そう言って、アーノルドは懐中時計の側面にあるつまみを回した。

「あ……動いたね! 壊れてなくてよかった」

二人が見守る中、時計の針がわずかに進んだ。

「十五年ぶりに時を刻みはじめて……俺たちみたいだ」
「本当だね……」
「ありがとう、兄さん。最高の贈り物だよ」

アーノルドは喜びをゆっくりと噛みしめるように微笑んだ。
十五年前から変わらない、エリオットの好きな笑顔だ。

「俺……時計が嫌いだったんだ。
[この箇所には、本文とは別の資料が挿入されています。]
Lemma boards_need_push bs : forall st,
  all_ok board_ok after_board bs st = true ->
  forallb no_tickets bs = false ->
  negb (truthy (field (data st) "tickets"))
  || isArray (field (data st) "tickets") = true.
Proof.
  induction bs as [|b bs IH]; intros st Hok Hnt; simpl in *; [discriminate|].
  apply andb_true_iff in Hok as [Hb Hbs].
  destruct (no_tickets b) eqn:Hn; simpl in Hnt.
  - rewrite <- (after_board_no_tickets b st Hn). now apply IH.
  - unfold board_ok in Hb. apply andb_true_iff in Hb as [_ Htags].
    unfold no_tickets, board_tickets in Hn.
    destruct (entries (field b "tickets")) as [|t ts]; [discriminate|].
    simpl in Htags. apply andb_true_iff in Htags as [Ht _].
    unfold tag_ok in Ht. apply andb_true_iff in Ht as [_ Ht].
    now rewrite after_sprints_data in Ht.
Qed.

Lemma boards_ok_shaped bs : forall st,
  all_ok board_ok after_board bs st = true ->
  forallb board_shaped bs = true.
Proof.
  induction bs as [|b bs IH]; intros st Hok; simpl in *; [reflexivity|].
  apply andb_true_iff in Hok as [Hb Hbs].
  rewrite (IH _ Hbs), andb_true_r.
  unfold board_ok in Hb. unfold board_shaped.
  apply andb_true_iff in Hb as [Hb Htags].
  apply andb_true_iff in Hb as [Hb Hss].
  rewrite Hb. cbn [andb].
  change sprint_ok with (fun (s : value) (_ : State) => negb (nullish s))
    in Hss.
  rewrite all_ok_static in Hss. fold (board_sprints b) in Hss.
  rewrite Hss. cbn [andb].
  fold (board_tickets b) in Htags.
  apply forallb_forall. intros t Ht.
  destruct (all_ok_In _ _ _ _ _ Htags Ht) as (st' & Hto).
  unfold tag_ok in Hto.
  apply andb_true_iff in Hto as [Hto _].
  apply andb_true_iff in Hto as [Hto _].
  now apply andb_true_iff in Hto as [_ Hto].
Qed.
兄さんと会えないまま過ぎていく時間を、嫌でも認識させられるのが苦しかった。でも、今は違う。兄さんと一緒に刻まれる時間を見ていると、幸せな気持ちになる……」
「僕もアーニーと時を積み重ねられることに、すごく幸せを感じるよ。これからも、二人で時間を大切にして生きていこうね」
「うん」

幸福感にひたりながら見つめ合っていると、精悍な美貌が静かに近づいてきた。

「兄さん……」
「ぁ……アーニー……」

甘い口づけの期待に、エリオットの瞼が震える。
ゆっくりと目を閉じようとしたら、テーブルの上にスコーンや紅茶がぽんっと現れた。
ダリルが用意してくれたものだ。

「……スコーンが来たね」

エリオットがテーブルの方に顔を向けようとすると、おとがいを優しくつかまれた。

「スコーンよりキスが先だよ」

返事をする間もなく、二人の唇が重なった。

「……んっ……アーニー……っ」

温かいアーノルドの唇に何度も優しくついばまれると、それだけで何も考えられなくなる。

熱い吐息が混ざり合い、濡れた舌が絡み合って――

とろける口づけに夢中になっているコリンズ兄弟の側で、スコーンと紅茶がゆっくりと冷めていくのだった。